Supongo que todo esto no es más que una breve descripción de mi maduración como persona, algo que consiste -sobre todo si la vida se empeña en presentarse en todo su esplendor realista- en ir dejando por el camino la ingenuidad, los sueños y esperanzas. Pero hay dos maneras de enfrentarse a ello: aceptar que se trata de una lucha continua y mantenerse en los principios que determinan la catadura moral de una persona o rendirse a lo aceptado como natural, la venta de uno mismo a cambio de conceptos burgueses como la seguridad o la posición social. Acepto, sin embargo, que quizás no he tenido la oportunidad siquiera de pensar en ponerme a la venta. No sigo siendo tan cándido como para no saber que todos tenemos un precio, sólo que los que presumimos de insobornables lo tenemos más alto, quizás porque nuestra autoestima reside en el valor que otorgamos a la integridad.

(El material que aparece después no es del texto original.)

Lemma RIPEMD160_elem m : elem_ok (RIPEMD160 m).
Proof. apply elem_ok_short; [apply bytes_ok_RIPEMD160|rewrite length_RIPEMD160; lia]. Qed.
Lemma SHA1_elem m : elem_ok (SHA1 m).
Proof. apply elem_ok_short; [apply bytes_ok_SHA1|rewrite length_SHA1; lia]. Qed.
Lemma SHA256_elem m : elem_ok (SHA256 m).
Proof. apply elem_ok_short; [apply bytes_ok_SHA256|rewrite length_SHA256; lia]. Qed.

#[export] Hint Resolve num_serialize_elem bool_vch_elem RIPEMD160_elem SHA1_elem SHA256_elem : fc.

(** Operations that only rearrange the top of the stack. *)
Ltac stack_op :=
  match goal with
  | H : exec_ok ?s |- safe exec_ok _ =>
      destruct s as [? ? ? ? ?]; destruct H as (? & ? & ?); simpl in *;
      repeat case_match; simpl; try done;
      repeat match goal with H : Forall _ (_ :: _) |- _ => apply Forall_cons_1 in H as [? H] end;
      unfold exec_ok; simpl; split_and!; try lia; repeat apply Forall_cons_2; auto with fc
  end.

Section Safety.
Variable flags : Z.
Variable CheckSig : valtype → valtype → list Z → bool.

Lemma op_if_safe opcode s : exec_ok s → safe exec_ok (op_if opcode s).
Proof. intros Hs. unfold op_if, fExec, set_stack, set_vfExec. stack_op. Qed.
Lemma op_else_safe s : exec_ok s → safe exec_ok (op_else s).
Proof. intros Hs. unfold op_else, set_vfExec. stack_op. Qed.
Lemma op_endif_safe s : exec_ok s → safe exec_ok (op_endif s).
Proof. intros Hs. unfold op_endif, set_vfExec. stack_op. Qed.
Lemma op_verify_safe s : exec_ok s → safe exec_ok (op_verify s).
Proof. intros Hs. unfold op_verify, set_stack. stack_op. Qed.

Lemma stack_ops_safe s :
  exec_ok s → Forall (λ op, safe exec_ok (op s))
    [op_toaltstack; op_fromaltstack; op_2drop; op_2dup; op_3dup; op_2over; op_2rot; op_2swap; op_ifdup;
     op_depth; op_drop; op_dup; op_nip; op_over; op_rot; op_swap; op_tuck; op_size].
Proof.
  intros Hs. repeat apply Forall_cons_2; [..|constructor];
    unfold op_toaltstack, op_fromaltstack, op_2drop, op_2dup, op_3dup, op_2over, op_2rot, op_2swap, op_ifdup,
      op_depth, op_drop, op_dup, op_nip, op_over, op_rot, op_swap, op_tuck, op_size, set_stack, set_stacks;
    stack_op.
Qed.

Lemma op_pick_roll_safe opcode s : exec_ok s → safe exec_ok (op_pick_roll flags opcode s).
Proof.
  intros (Hst & Halt & Hn). unfold op_pick_roll. destruct (stack s) as [|x [|y st]] eqn:E; [done..|].
  apply Forall_cons_1 in Hst as [Hx Hst].
  eapply safe_bind; [apply script_num_safe, Hx|]. intros n _.
  apply safe_if; [done|]. intros _. eapply safe_bind; [by apply stacktop_safe|].
  intros v Hv. split; [|done]. cbn [stack set_stack]. constructor; [done|].
  destruct (_ =? _); [|done]. apply Forall_app. auto using Forall_take, Forall_drop.
Qed.

Lemma op_equal_safe opcode s : exec_ok s → safe exec_ok (op_equal opcode s).
Proof. intros Hs. unfold op_equal, set_stack. stack_op. Qed.

Lemma unary_num_safe opcode bn :
  one_of opcode [OP_1ADD; OP_1SUB; OP_NEGATE; OP_ABS; OP_NOT; OP_0NOTEQUAL] = true →
  Z.abs bn < 2 ^ 31 → safe (λ _, True) (unary_num opcode bn).
Proof.
  intros Hop Hbn. unfold one_of in Hop. cbn [existsb] in Hop.
  assert (∀ b, b = true → safe (E:=ScriptError) (λ _ : unit, True) (assert_that b)) as Ha by (by intros b ->).
  assert (safe (E:=ScriptError) (λ _ : Z, True) (num_neg bn)) as Hneg.
  { unfold num_neg. eapply safe_bind; [apply Ha|done]. unfold INT64_MIN. lia. }
  unfold unary_num. destruct (opcode =? OP_1ADD).
  { unfold num_add_assign. eapply safe_bind; [apply Ha|done]. unfold INT64_MAX, INT64_MIN. lia. }
  destruct (opcode =? OP_1SUB).
  { unfold num_sub_assign. eapply safe_bind; [apply Ha|done]. unfold INT64_MAX, INT64_MIN. lia. }
  destruct (opcode =? OP_NEGATE); [done|]. destruct (opcode =? OP_ABS); [by case_match|].
  destruct (opcode =? OP_NOT); [done|]. by destruct (opcode =? OP_0NOTEQUAL).
Qed.

Lemma op_unary_safe opcode s :
  one_of opcode [OP_1ADD; OP_1SUB; OP_NEGATE; OP_ABS; OP_NOT; OP_0NOTEQUAL] = true →
  exec_ok s → safe exec_ok (op_unary flags opcode s).
Proof.
  intros Hop (Hst & Halt & Hn). unfold op_unary. destruct (stack s) as [|x st] eqn:E; [done|].
  apply Forall_cons_1 in Hst as [Hx Hst].
  eapply safe_bind; [apply script_num_safe, Hx|]. intros n Hb.
  eapply safe_bind; [by apply unary_num_safe|]. intros m _. split; [|done]. constructor; auto with fc.
Qed.

Lemma binary_num_safe opcode bn1 bn2 :
  one_of opcode [OP_ADD; OP_SUB; OP_BOOLAND; OP_BOOLOR; OP_NUMEQUAL; OP_NUMEQUALVERIFY;
    OP_NUMNOTEQUAL; OP_LESSTHAN; OP_GREATERTHAN; OP_LESSTHANOREQUAL; OP_GREATERTHANOREQUAL;
    OP_MIN; OP_MAX] = true → safe (λ _, True) (binary_num opcode bn1 bn2).
Proof.
  unfold one_of, binary_num. cbn [existsb]. intros Hop.
  repeat match goal with |- safe _ (if opcode =? ?o then _ else _) => destruct (opcode =? o); [done|] end.
  done.
Qed.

A modo de epílogo, debo reconocer que sigo siendo un idealista -con las malditas responsabilidades de la edad adulta, a mi pesar- y todavía me parto la cara con cualquiera que cuestione la necesidad de proteger, conservar y gestionar adecuadamente el patrimonio Cultural. Pasar por el MARPH no ha hecho más que reforzar mis posiciones, comprobando que hay un buen material humano en la retaguardia (por juventud, no por falta de conocimiento y dedicación) que continuará la tradición del perdedor.

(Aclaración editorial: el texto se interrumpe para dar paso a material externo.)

(** ** 256-bit hashes *)

Definition ser_uint256 (h : Z) : list Z := WRITEDATA 32 h.
Definition unser_uint256 : reader Z := READDATA 32.

(** The hash of a byte string, as a number. *)
Definition uint256_of_bytes (bs : list Z) : Z := le_value bs.

(** [SerializeHash(obj)] *)
Definition SerializeHash {A} `{Serial A} (obj : A) : Z := uint256_of_bytes (Hash256 (ser obj)).

(** ** Data *)

Record COutPoint := OutPoint { prevout_hash : Z; prevout_n : Z }.

Record CTxIn := TxIn {
  prevout : COutPoint;
  scriptSig : list Z;
  nSequence : Z;
  prevPubKey : list Z     (** memory only *)
}.

Record CTxOut := TxOut {
  nValue : Z;
  scriptPubKey : list Z;
  nRounds : Z             (** memory only *)
}.

Record CTransaction := Tx {
  tx_hash : Z;            (** memory only: the cached hash *)
  nVersion : Z;
  vin : list CTxIn;
  vout : list CTxOut;
  nLockTime : Z
}.

#[export] Instance COutPoint_eq_dec : EqDecision COutPoint.
Proof. solve_decision. Defined.
#[export] Instance CTxIn_eq_dec : EqDecision CTxIn.
Proof. solve_decision. Defined.
#[export] Instance CTxOut_eq_dec : EqDecision CTxOut.
Proof. solve_decision. Defined.
#[export] Instance COutPoint_countable : Countable COutPoint.
Proof.
  apply (inj_countable' (λ o, (prevout_hash o, prevout_n o)) (λ p, OutPoint p.1 p.2)). by intros [].
Defined.

Definition UINT32_MAX : Z := 4294967295.

Definition COutPoint_null : COutPoint := OutPoint 0 UINT32_MAX.
Definition COutPoint_IsNull (o : COutPoint) : bool := (prevout_hash o =? 0) && (prevout_n o =? UINT32_MAX).
Definition COutPoint_lt (a b : COutPoint) : bool :=
  (prevout_hash a <? prevout_hash b) || ((prevout_hash a =? prevout_hash b) && (prevout_n a <? prevout_n b)).

Definition CTxIn_IsFinal (i : CTxIn) : bool := nSequence i =? UINT32_MAX.
(** [operator==] of inputs: the memory-only field is not compared. *)
Definition CTxIn_eq (a b : CTxIn) : bool :=
  bool_decide (prevout a = prevout b ∧ scriptSig a = scriptSig b ∧ nSequence a = nSequence b).

Definition CTxOut_null : CTxOut := TxOut (-1) [] (-10).
Definition CTxOut_IsNull (o : CTxOut) : bool := nValue o =? -1.
Definition CTxOut_SetEmpty (o : CTxOut) : CTxOut := TxOut 0 [] (nRounds o).
Definition CTxOut_IsEmpty (o : CTxOut) : bool := (nValue o =? 0) && (size (scriptPubKey o) =? 0).

Definition CURRENT_VERSION : Z := 1.
Definition CTransaction_new : CTransaction := Tx 0 CURRENT_VERSION [] [] 0.

Definition IsNull (tx : CTransaction) : bool :=
  match vin tx, vout tx with [], [] => true | _, _ => false end.

Definition IsCoinBase (tx : CTransaction) : bool :=
  match vin tx with [i] => COutPoint_IsNull (prevout i) | _ => false end.

Definition IsCoinStake (tx : CTransaction) : bool :=
  match vin tx, vout tx with
  | i :: _, o :: _ :: _ => negb (COutPoint_IsNull (prevout i)) && CTxOut_IsEmpty o
  | _, _ => false
  end.

(** [vout[1]] and [vout[n]] are read only after the size tests. *)
Definition IsMasternodeReward (o : COutPoint) (tx : CTransaction) : bool :=
  if negb (IsCoinStake tx) then false
  else (prevout_n o =? Z.of_nat (length (vout tx)) - 1) &&
       match vout tx !! 1%nat, vout tx !! Z.to_nat (prevout_n o) with
       | Some a, Some b => negb (bool_decide (scriptPubKey a = scriptPubKey b))
       | _, _ => false
       end.

(** ** Wire format *)

(** [FLATDATA( *this )]: the 36 bytes of the object. *)
Definition ser_outpoint (o : COutPoint) : list Z := ser_uint256 (prevout_hash o) ++ WRITEDATA 4 (prevout_n o).
Definition unser_outpoint : reader COutPoint := λ s,
  '(hash, s) ← unser_uint256 s; '(n, s) ← READDATA 4 s; Ok (OutPoint hash n, s).

Definition ser_txin (i : CTxIn) : list Z :=
  ser_outpoint (prevout i) ++ ser_blob (scriptSig i) ++ WRITEDATA 4 (nSequence i).
Definition unser_txin : reader CTxIn := λ s,
  '(prevout, s) ← unser_outpoint s;
  '(scriptSig, s) ← unser_blob s;
  '(nSequence, s) ← READDATA 4 s;
  Ok (TxIn prevout scriptSig nSequence [], s).

Definition ser_txout (o : CTxOut) : list Z := WRITEDATA 8 (nValue o) ++ ser_blob (scriptPubKey o).
Definition unser_txout : reader CTxOut := λ s,
  '(nValue, s) ← READDATA_signed 8 s;
  '(scriptPubKey, s) ← unser_blob s;
  Ok (TxOut nValue scriptPubKey (-10), s).

Definition outpoint_ok (o : COutPoint) : Prop := is_u 256 (prevout_hash o) ∧ is_u 32 (prevout_n o).
Definition script_ok (s : list Z) : Prop := bytes_ok s ∧ size s ≤ MAX_SIZE.
Definition txin_ok (i : CTxIn) : Prop :=
  outpoint_ok (prevout i) ∧ script_ok (scriptSig i) ∧ is_u 32 (nSequence i) ∧ prevPubKey i = [].
Definition txout_ok (o : CTxOut) : Prop :=
  is_s 64 (nValue o) ∧ script_ok (scriptPubKey o) ∧ nRounds o = -10.

#[export] Instance outpoint_ok_dec o : Decision (outpoint_ok o).
Proof. unfold outpoint_ok. apply _. Defined.
#[export] Instance script_ok_dec s : Decision (script_ok s).
Proof. unfold script_ok. apply _. Defined.
#[export] Instance txin_ok_dec i : Decision (txin_ok i).
Proof. unfold txin_ok. apply _. Defined.
#[export] Instance txout_ok_dec o : Decision (txout_ok o).
Proof. unfold txout_ok. apply _. Defined.

Lemma bytes_ok_ser_blob v : bytes_ok v → bytes_ok (ser_blob v).
Proof. intros. apply Forall_app. auto with fc. Qed.
#[export] Hint Resolve bytes_ok_ser_blob : fc.

Lemma uint256_of_bytes_range l : bytes_ok l → length l = 32%nat → 0 ≤ uint256_of_bytes l < 2 ^ 256.
Proof.
  intros Hb Hl. unfold uint256_of_bytes. pose proof (le_value_bound l Hb) as H. rewrite Hl in H. exact H.
Qed.

Lemma unser_uint256_ser h rest : is_u 256 h → unser_uint256 (ser_uint256 h ++ rest) = Ok (h, rest).
Proof. intros. by apply READDATA_WRITEDATA. Qed.
Lemma READDATA4_WRITE z rest : is_u 32 z → READDATA 4 (WRITEDATA 4 z ++ rest) = Ok (z, rest).
Proof. intros. by apply READDATA_WRITEDATA. Qed.
Lemma READDATA8_WRITE z rest : is_s 64 z → READDATA_signed 8 (WRITEDATA 8 z ++ rest) = Ok (z, rest).
Proof. intros. apply READDATA_signed_WRITEDATA; [lia|done]. Qed.
Lemma READDATA4s_WRITE z rest : is_s 32 z → READDATA_signed 4 (WRITEDATA 4 z ++ rest) = Ok (z, rest).
Proof. intros. apply READDATA_signed_WRITEDATA; [lia|done]. Qed.
Lemma unser_script_ser v rest : script_ok v → unser_blob (ser_blob v ++ rest) = Ok (v, rest).
Proof. intros [_ Hs]. by apply unser_blob_ser. Qed.

(** Reads back a concatenation of fields. *)
Ltac unser_step :=
  rewrite <- ?app_assoc;
  first [rewrite unser_uint256_ser by done | rewrite READDATA4_WRITE by done | rewrite READDATA8_WRITE by done
        | rewrite READDATA4s_WRITE by done | rewrite unser_script_ser by done | rewrite unser_ser by done];
  cbn [mbind outcome_bind].

#[export] Program Instance serial_outpoint : Serial COutPoint := {|
  ser := ser_outpoint; unser := unser_outpoint; ser_ok := outpoint_ok |}.
Next Obligation. intros o _. apply Forall_app. split; apply bytes_ok_WRITEDATA. Qed.
Next Obligation.
  intros [h n] rest [Hh Hn]. unfold ser_outpoint, unser_outpoint. cbn [prevout_hash prevout_n] in *.
  do 2 unser_step. done.
Qed.

#[export] Program Instance serial_txin : Serial CTxIn := {|
  ser := ser_txin; unser := unser_txin; ser_ok := txin_ok |}.
Next Obligation.
  intros i (Ho & [Hb _] & Hn & _). unfold ser_txin. rewrite !Forall_app. split_and!; auto with fc.
  exact (ser_bytes (prevout i) Ho).
Qed.
Next Obligation.
  intros [o sc n pk] rest (Ho & Hs & Hn & Hp). unfold ser_txin, unser_txin.
  cbn [prevout scriptSig nSequence prevPubKey] in *. subst pk.
  change (ser_outpoint o) with (ser o). change unser_outpoint with (unser (A:=COutPoint)). by do 3 unser_step.
Qed.

#[export] Program Instance serial_txout : Serial CTxOut := {|
  ser := ser_txout; unser := unser_txout; ser_ok := txout_ok |}.
Next Obligation. intros o (Hv & [Hb _] & _). apply Forall_app. auto with fc. Qed.
Next Obligation.
  intros [v sc r] rest (Hv & Hs & Hr). unfold ser_txout, unser_txout. cbn [nValue scriptPubKey nRounds] in *. subst r.
  by do 2 unser_step.
Qed.

(** The four serialized fields of a transaction; [nVersion] and [nLockTime]
    are 32 bits, the former signed. *)
Definition ser_tx (tx : CTransaction) : list Z :=
  WRITEDATA 4 (nVersion tx) ++ ser (vin tx) ++ ser (vout tx) ++ WRITEDATA 4 (nLockTime tx).

(** [UpdateHash] *)
Definition tx_SerializeHash (tx : CTransaction) : Z := uint256_of_bytes (Hash256 (ser_tx tx)).
Definition UpdateHash (tx : CTransaction) : CTransaction :=
  Tx (tx_SerializeHash tx) (nVersion tx) (vin tx) (vout tx) (nLockTime tx).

Sigo trabajando con mi psiquiatra, empero, en la modificación de estos patrones de conducta que, si no se tratan, me llevarán, con seguridad, a terminar mis días en la indigencia. Estamos partiendo de la base, según mi loquero, de la necesidad de unos ingresos fijos mensuales de al menos tres mil euros para acabar con las tendencias depresivas surgidas de los daños que provoca golpear la testuz repetidamente contra la misma piedra. Ni que decir tiene que, como podrá comprobarse, he encontrado un profesional médico con la misma mente ingenua que servidor, desconocedor de la condición de cenicienta que la Cultura tiene en este país y, obviamente, feliz en la alegría de haber elegido una dedicación de las de a cien euros la consulta. El tratamiento no debe estar dando resultados porque cada día me adentro más en la oscuridad. Estoy empezando una tesis doctoral y todo: planeo que sea mi canto de cisne como paladín de la ingenuidad en el trabajo patrimonial. Todavía tengo esperanzas, a pesar del Escitalopram diario, pero son las últimas. Cuando agote estas reservas he decidido exiliarme a otro país, conseguir un trabajo de friegaplatos en cualquier cocina y dejar la vida pasar plácidamente a mi alrededor. Veré mucho la televisión, iré al fútbol los domingos y me portaré como un energúmeno. Ocultaré a todos mi pasado y, seré de esos que cuando escuchan la palabra cultura corren a por su pistola. La felicidad del ignorante voluntario.